What is in this article?:
- Pay raises were the rule, not the exception
- Base salaries exceed $100,000 for the first time since the 2008 survey
- Career satisfaction remains high
- Government regulation increases as a concern
It is all about forward momentum when it comes to salaries and pay raises for manufacturing management, according to the 2013 IndustryWeek Salary Survey. Or perhaps the better description is "upward momentum."
As a whole, the average salary for manufacturing management increased over the past year, and raises were the rule rather than the exception. Such findings are in line with the responses IndustryWeek received from its 2012 inquiry into the earnings of its management-level subscribers but a stark contrast to the dismal results of 2010, when salaries were static at best, down for a significant percentage of managers and pay raises were hard to come by.
The relative health of manufacturing in 2012 was surely a factor in the continued forward momentum of salaries. The manufacturing industry as a whole expanded in eight of the 12 months of 2012 and grew again in January and February 2013, according to the Institute for Supply Management. The overall economy grew for the 45th consecutive month in February.

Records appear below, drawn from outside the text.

(** What is stripped before [demangle.Filter] sees the name and what is
    put back after it: a leading underscore is stripped, also after a dot
    or a dollar; when the filter changes the rest, a leading dot is kept in
    front of its result and a leading dollar is dropped; when it does not,
    the name comes back whole. *)
Theorem doDemangle_prefixes (rest : string) :
  doDemangle Filter (String "_" rest)
  = Ret (if (Filter rest =? rest)%string then String "_" rest
         else Filter rest)
  /\ doDemangle Filter (String "." (String "_" rest))
     = Ret (if (Filter rest =? rest)%string
            then String "." (String "_" rest)
            else "." ++ Filter rest)
  /\ doDemangle Filter (String "$" (String "_" rest))
     = Ret (if (Filter rest =? rest)%string
            then String "$" (String "_" rest)
            else Filter rest).
Proof.
  unfold doDemangle. repeat split.
  - rewrite byteAt_0. cbn [mbind Res_Monad].
    change (("_" =? ".")%char || ("_" =? "$")%char) with false. cbv iota.
    rewrite byteAt_0. cbn [mbind Res_Monad].
    change ("_" =? "_")%char with true. cbv iota.
    change (0 + 1) with 1. rewrite sliceFrom_1.
    change ("_" =? ".")%char with false.
    destruct (Filter rest =? rest)%string; reflexivity.
  - rewrite byteAt_0. cbn [mbind Res_Monad].
    change (("." =? ".")%char || ("." =? "$")%char) with true. cbv iota.
    rewrite byteAt_1. cbn [mbind Res_Monad].
    change ("_" =? "_")%char with true. cbv iota.
    change (1 + 1) with 2. rewrite sliceFrom_2.
    change ("." =? ".")%char with true.
    destruct (Filter rest =? rest)%string; reflexivity.
  - rewrite byteAt_0. cbn [mbind Res_Monad].
    change (("$" =? ".")%char || ("$" =? "$")%char) with true. cbv iota.
    rewrite byteAt_1. cbn [mbind Res_Monad].
    change ("_" =? "_")%char with true. cbv iota.
    change (1 + 1) with 2. rewrite sliceFrom_2.
    change ("$" =? ".")%char with false.
    destruct (Filter rest =? rest)%string; reflexivity.
Qed.

(** With a filter that recognises nothing, every name comes back as it
    is. *)
Theorem doDemangle_unmangled (name : string) :
  (forall s, Filter s = s) ->
  name <> "" -> name <> "." -> name <> "$" ->
  doDemangle Filter name = Ret name.
Proof.
  intros Hid H1 H2 H3.
  destruct (doDemangle Filter name) as [r|] eqn:Hd.
  - unfold doDemangle in Hd.
    destruct (byteAt name 0) as [c0|]; [|discriminate].
    cbn [mbind Res_Monad] in Hd.
    destruct (byteAt name _) as [cs|]; [|discriminate].
    cbn [mbind Res_Monad] in Hd.
    rewrite Hid, String.eqb_refl in Hd. now injection Hd as <-.
  - exfalso. apply doDemangle_panic_cases in Hd. tauto.
Qed.

End Demangle.

End DemangleProperties.

(** ** [hex2int] *)

Module HexProperties.
Import Strings Strconv Disass.

Local Abbreviation maxUint64 := 18446744073709551615.
Local Abbreviation cutoff16 := 1152921504606846976.

Lemma acc_below (d : Hexadecimal.uint) :
  forall acc, (acc <= Pos.of_hex_uint_acc d acc)%positive.
Proof.
  induction d; intros acc; cbn [Pos.of_hex_uint_acc];
    try (etransitivity; [|apply IHd]); lia.
Qed.

Ltac digit_step :=
  cbn [NilEmpty.string_of_uint parseLoop];
  match goal with
  | |- context [digit (byteOf ?c)] =>
      let v := eval vm_compute in (digit (byteOf c)) in
      change (digit (byteOf c)) with v
  end;
  cbv iota beta;
  match goal with
  | |- context [?d >=? 16] =>
      let v := eval vm_compute in (d >=? 16) in
      change (d >=? 16) with v
  end;
  cbv iota.

Lemma geb_false (n c : Z) : n < c -> (n >=? c) = false.
Proof. intros H. rewrite Z.geb_leb. now apply Z.leb_gt. Qed.

Lemma step_in_range (n d : Z) :
  0 <= n -> 0 <= d < 16 -> n * 16 + d < 2 ^ 64 ->
  (n >=? cutoff16) = false
  /\ uint64 (n * 16) = n * 16
  /\ uint64 (n * 16 + d) = n * 16 + d
  /\ ((n * 16 + d <? n * 16) || (n * 16 + d >? maxUint64)) = false.
Proof.
  intros Hn Hd Hlt. unfold uint64.
  rewrite !Z.mod_small by lia.
  repeat split; try reflexivity.
  - apply geb_false. lia.
  - apply orb_false_iff. split; [apply Z.ltb_ge; lia|].
    rewrite Z.gtb_ltb. apply Z.ltb_ge. lia.
Qed.

(** The loop on the digits of [d], read after the digits of [acc]. *)
Lemma parseLoop_digits (d : Hexadecimal.uint) :
  forall acc : positive,
    Z.pos (Pos.of_hex_uint_acc d acc) < 2 ^ 64 ->
    parseLoop 16 maxUint64 cutoff16 (Z.pos acc) (NilEmpty.string_of_uint d)
    = (Z.pos (Pos.of_hex_uint_acc d acc), None).
Proof.
  induction d; intros acc Hlt; cbn [Pos.of_hex_uint_acc] in Hlt |- *;
    [reflexivity|..];
    digit_step;
    match type of Hlt with
    | Z.pos (Pos.of_hex_uint_acc _ ?acc') < _ =>
        pose proof (acc_below d acc') as Hle;
        match goal with
        | |- context [uint64 (uint64 (Z.pos acc * 16) + ?k)] =>
            destruct (step_in_range (Z.pos acc) k) as (H1 & H2 & H3 & H4);
            [lia|lia|lia|];
            rewrite H1, H2, H3, H4; cbv iota;
            replace (Z.pos acc * 16 + k) with (Z.pos acc') by lia;
            apply IHd; exact Hlt
        end
    end.
Qed.

(** The loop on the digits of [d], leading zeros included. *)
Lemma parseLoop_number (d : Hexadecimal.uint) :
  Z.of_N (Pos.of_hex_uint d) < 2 ^ 64 ->
  parseLoop 16 maxUint64 cutoff16 0 (NilEmpty.string_of_uint d)
  = (Z.of_N (Pos.of_hex_uint d), None).
Proof.
  induction d; intros Hlt; cbn [Pos.of_hex_uint] in Hlt |- *;
    [reflexivity|..];
    digit_step;
    change (0 >=? cutoff16) with false; cbv iota;
    change (uint64 (0 * 16)) with 0;
    match goal with
    | |- context [uint64 (0 + ?k)] =>
        let v := eval vm_compute in (uint64 (0 + k)) in
        change (uint64 (0 + k)) with v
    end;
    match goal with
    | |- context [(?a <? ?b) || (?c >? ?e)] =>
        let v := eval vm_compute in ((a <? b) || (c >? e)) in
        change ((a <? b) || (c >? e)) with v
    end;
    cbv iota;
    first [ apply IHd; exact Hlt
          | apply parseLoop_digits; exact Hlt ].
Qed.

Nevertheless, despite the gains in base pay, strong concerns remain among this group of manufacturers, most of whom are happy with their career choices and jobs. The talent crisis and lack of skilled workers have only increased as a worry since last year's survey, when they vied with the economy as the biggest challenge facing manufacturers. Remarked one survey respondent, a purchasing and procurement manager in the construction and building equipment industry: "We need to develop new talent. We have had three openings and cannot fill them with qualified candidates."

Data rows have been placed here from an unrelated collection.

Lemma mf_keeps_generate_strm fuel : forall lp parent_id,
  mf_keeps (generate_strm E fuel lp parent_id).
Proof.
  induction fuel as [|fuel IH]; intros lp parent_id; simpl.
  - intros w o w' H. discriminate H.
  - apply mf_keeps_try_exceptF.
    + apply mf_keeps_bindF; [apply mf_keeps_liftF, m_keeps_logger|].
      intros _. apply mf_keeps_bindF; [apply mf_keeps_liftF, m_keeps_call|].
      intros items.
      apply mf_keeps_bindF; [apply mf_keeps_liftF, m_keeps_time_sleep|].
      intros _. apply mf_keeps_bindF.
      * apply mf_keeps_walk_items. intros a b. apply IH.
      * intros _. apply mf_keeps_liftF, m_keeps_logger.
    + intros e. apply mf_keeps_bindF;
        [apply mf_keeps_liftF, m_keeps_logger|].
      intros _. apply mf_keeps_liftF, m_keeps_raise.
Qed.

(** A loop with a recursive call that has more results has more
    results. *)
Lemma walk_items_below rec1 rec2 lp items :
  (forall a b, below (rec1 a b) (rec2 a b)) ->
  below (walk_items E rec1 lp items) (walk_items E rec2 lp items).
Proof.
  intros Hrec. induction items as [|it items IH]; intros w r H.
  - exact H.
  - simpl in *. unfold bindF at 1. unfold bindF at 1 in H.
    destruct (liftF (logger INFO (MsgProcessing (FileName it))) w)
      as [[[u|e] w1]|]; [| exact H | exact H].
    unfold bindF at 1. unfold bindF at 1 in H.
    destruct (negb (Type_ it =? 0)%Z).
    + unfold bindF at 1. unfold bindF at 1 in H.
      destruct (liftF (os_makedirs E _) w1) as [[[u1|e] w2]|];
        [| exact H | exact H].
      unfold bindF at 1. unfold bindF at 1 in H.
      destruct (rec1 _ (FileId it) w2) as [[[u2|e] w3]|] eqn:H1;
        [| |discriminate H].
      * rewrite (Hrec _ _ _ _ H1).
        destruct (liftF (time_sleep REQUEST_DELAY) w3) as [[[u3|e] w4]|];
          [| exact H | exact H].
        apply IH. exact H.
      * rewrite (Hrec _ _ _ _ H1). exact H.
    + match type of H with
      | context [match ?m with _ => _ end] =>
          destruct m as [[[u1|e] w2]|]
      end; [| exact H | exact H].
      apply IH. exact H.
Qed.
(** X14: in a cycle of [main], a deposit quote is asked only when the
    first read of the user's positions came back empty, for [DEPOSIT_AMOUNT]
    of token A at the prices of a pool state fetched in the cycle; and every
    create request carries the liquidity, the maximum of token B and the
    slippage thresholds of a quote answered in the cycle, with the mints of
    that pool state. *)
Theorem cycle_quotes_then_creates (w : World) :
  let r := cycle host readRetries w in
  (forall (params : GetDepositQuoteParams) (got : answer DepositQuote),
      In (GetDepositQuote params got) (events r) ->
      exists (owner : PublicKey) (poolState : PoolState),
        hd_error (reads (events r)) = Some (inr [])
        /\ In (GetPositionsByUser owner (inr [])) (events r)
        /\ In (FetchPoolState SOL_USDC_POOL_PK (inr poolState)) (events r)
        /\ gdq_inAmount params = 1000000
        /\ gdq_isTokenA params = true
        /\ gdq_minSqrtPrice params = sqrtMinPrice poolState
        /\ gdq_maxSqrtPrice params = sqrtMaxPrice poolState
        /\ gdq_sqrtPrice params = sqrtPrice poolState)
  /\ (forall (params : CreatePositionAndAddLiquidityParams)
             (got : answer Transaction),
        In (CreatePositionAndAddLiquidity params got) (events r) ->
        exists (poolState : PoolState) (depositQuote : DepositQuote),
          In (FetchPoolState SOL_USDC_POOL_PK (inr poolState)) (events r)
          /\ In (GetDepositQuote (quoteParams poolState) (inr depositQuote))
               (events r)
          /\ cp_liquidityDelta params = liquidityDelta depositQuote
          /\ cp_maxAmountTokenB params = outputAmount depositQuote
          /\ addSlippage (actualInputAmount depositQuote) 100
             = inr (cp_tokenAAmountThreshold params)
          /\ addSlippage (outputAmount depositQuote) 100
             = inr (cp_tokenBAmountThreshold params)
          /\ cp_tokenAMint params = tokenAMint poolState
          /\ cp_tokenBMint params = tokenBMint poolState).
Proof.
  intros r.
  destruct (cycle_steps w)
    as [[Hev _]|(connection & user & read & w1 & tail & Hsteps)];
    fold r in Hev || fold r in Hsteps.
  { rewrite Hev. split; intros ? ? []. }
  cbv zeta in Hsteps. destruct Hsteps as [Hev Htail]. rewrite Hev.
  assert (Hclosing : forall held w' ev,
            In ev (events (closeHeld host
                             {| cpAmm_connection := connection |}
                             connection user held w')) ->
            (forall p g, ev <> GetDepositQuote p g)
            /\ (forall p g, ev <> CreatePositionAndAddLiquidity p g)).
  { intros held w' ev Hin.
    destruct (closeHeld_steps
                {| cpAmm_connection := connection |} connection user held w')
      as (gotPool & tail' & Hev' & Htail').
    rewrite Hev' in Hin. cbn [app In] in Hin.
    destruct Hin as [<-|[<-|Hin]]; try (split; discriminate).
    destruct gotPool as [e|ps]; [destruct Htail' as [-> _]; contradiction|].
    destruct Htail' as (w2 & Htail'). cbv zeta in Htail'.
    destruct Htail' as [-> _].
    apply in_app_or in Hin. destruct Hin as [Hin|Hin].
    - destruct (closePosition_steps host
                  {| cpAmm_connection := connection |} connection user held ps w2)
        as [(e & Hc)|[(built & e & Hc)|(built & bh & g & t & Hc & Ht)]];
        rewrite Hc in Hin; cbn [app In] in Hin.
      + repeat (destruct Hin as [<-|Hin]; [split; discriminate|]).
        contradiction.
      + repeat (destruct Hin as [<-|Hin]; [split; discriminate|]).
        contradiction.
      + destruct Hin as [<-|[<-|[<-|[<-|Hin]]]]; try (split; discriminate).
        destruct g as [e|signature];
          [subst t | destruct Ht as [rd ->]]; cbn [In] in Hin;
          repeat (destruct Hin as [<-|Hin]; [split; discriminate|]);
          contradiction.
    - destruct (outcome (closePosition host _ _ user held ps w2));
        cbn [In] in Hin;
        repeat (destruct Hin as [<-|Hin]; [split; discriminate|]);
        contradiction. }
  destruct read as [e|[|first rest]].
  - subst tail. split; intros p g Hin; cbn [app In] in Hin;
      repeat (destruct Hin as [Hin|Hin]; try discriminate Hin);
      contradiction.
  - destruct Htail as (gotPool & tail2 & -> & Htail2).
    destruct gotPool as [e|poolState].
    { subst tail2. split; intros p g Hin; cbn [app In] in Hin;
        repeat (destruct Hin as [Hin|Hin]; try discriminate Hin);
        contradiction. }
    destruct Htail2 as (gotQuote & tail3 & -> & Htail3).
    assert (Htail3' : forall ev, In ev tail3 ->
              (forall p g, ev <> GetDepositQuote p g)
              /\ (forall p g, ev = CreatePositionAndAddLiquidity p g ->
                  exists depositQuote,
                    gotQuote = inr depositQuote
                    /\ cp_liquidityDelta p = liquidityDelta depositQuote
                    /\ cp_maxAmountTokenB p = outputAmount depositQuote
                    /\ addSlippage (actualInputAmount depositQuote) 100
                       = inr (cp_tokenAAmountThreshold p)
                    /\ addSlippage (outputAmount depositQuote) 100
                       = inr (cp_tokenBAmountThreshold p)
                    /\ cp_tokenAMint p = tokenAMint poolState
                    /\ cp_tokenBMint p = tokenBMint poolState)).
    { intros ev Hin.
      destruct gotQuote as [e|depositQuote]; [subst tail3; contradiction|].
      destruct Htail3 as (w2 & Htail3). cbv zeta in Htail3. subst tail3.
      destruct (createPosition_history host readRetries
                  {| cpAmm_connection := connection |} connection user poolState
                  depositQuote w2) as (Hkinds & Hreq & _).
      apply in_app_or in Hin. destruct Hin as [Hin|Hin].
      - split.
        + intros p g ->. exact (Hkinds _ Hin).
        + intros p g ->. exists depositQuote. split; [reflexivity|].
          exact (Hreq p g Hin).
      - destruct (outcome (createPosition host readRetries _ _ user
                             poolState depositQuote w2)) as [e|made];
          [contradiction|].
        destruct (Hclosing made _ ev Hin) as [Hq Hc].
        split; [exact Hq|]. intros p g ->. exfalso. exact (Hc p g eq_refl). }
    split.
    + intros p g Hin. cbn [app In] in Hin.
      destruct Hin as [Hin|[Hin|[Hin|[Hin|Hin]]]]; try discriminate Hin.
      * injection Hin as <- <-. exists (publicKey user), poolState.
        split; [reflexivity|]. split; [cbn; auto|]. split; [cbn; auto|].
        repeat split; reflexivity.
      * exfalso. exact (proj1 (Htail3' _ Hin) p g eq_refl).
    + intros p g Hin. cbn [app In] in Hin.
      destruct Hin as [Hin|[Hin|[Hin|[Hin|Hin]]]]; try discriminate Hin.
      destruct (proj2 (Htail3' _ Hin) p g eq_refl)
        as (depositQuote & -> & Hfields).
      exists poolState, depositQuote.
      split; [cbn; auto|]. split; [cbn; auto|]. exact Hfields.
  - subst tail. split; intros p g Hin; cbn [app In] in Hin;
      destruct Hin as [Hin|[Hin|[Hin|Hin]]]; try discriminate Hin;
      exfalso; [exact (proj1 (Hclosing _ _ _ Hin) p g eq_refl)
               |exact (proj2 (Hclosing _ _ _ Hin) p g eq_refl)].
Qed.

Government regulation has also moved to the forefront of challenges for many IW subscribers. For example, "Governments -- local and state and federal -- do everything they can to get in the way of cost-effective business growth," said a corporate executive in the metals industry. "If you look at the fees and restrictions on manufacturing 30 years ago compared to now, you see what the most difficult challenges are."
With that as a backdrop, let's look at the numbers from the 2013 IW Salary Survey: Manufacturing managers earned an average salary of $103,613, up nearly 4% over last year's survey and marking the first time the average has breached the $100,000 level since 2008, when managers earned an average of $105,581. In last year's survey, the average was $99,643. The median salary in the current survey is $93,250, compared with $86,000 last year.
Who received raises? Fully 67% of IW subscribers reported that their base pay grew over the previous year; for 11% the increase exceeded 5%. At the other extreme, 5% actually saw their base pay decline.
Additionally, nearly 60% of the managers reported earning a bonus. The average bonus among manufacturers who earned a discrete amount (versus variable pay) was $25,000. However, bonuses varied wildly, from less than $1,000 to several hundred thousand dollars.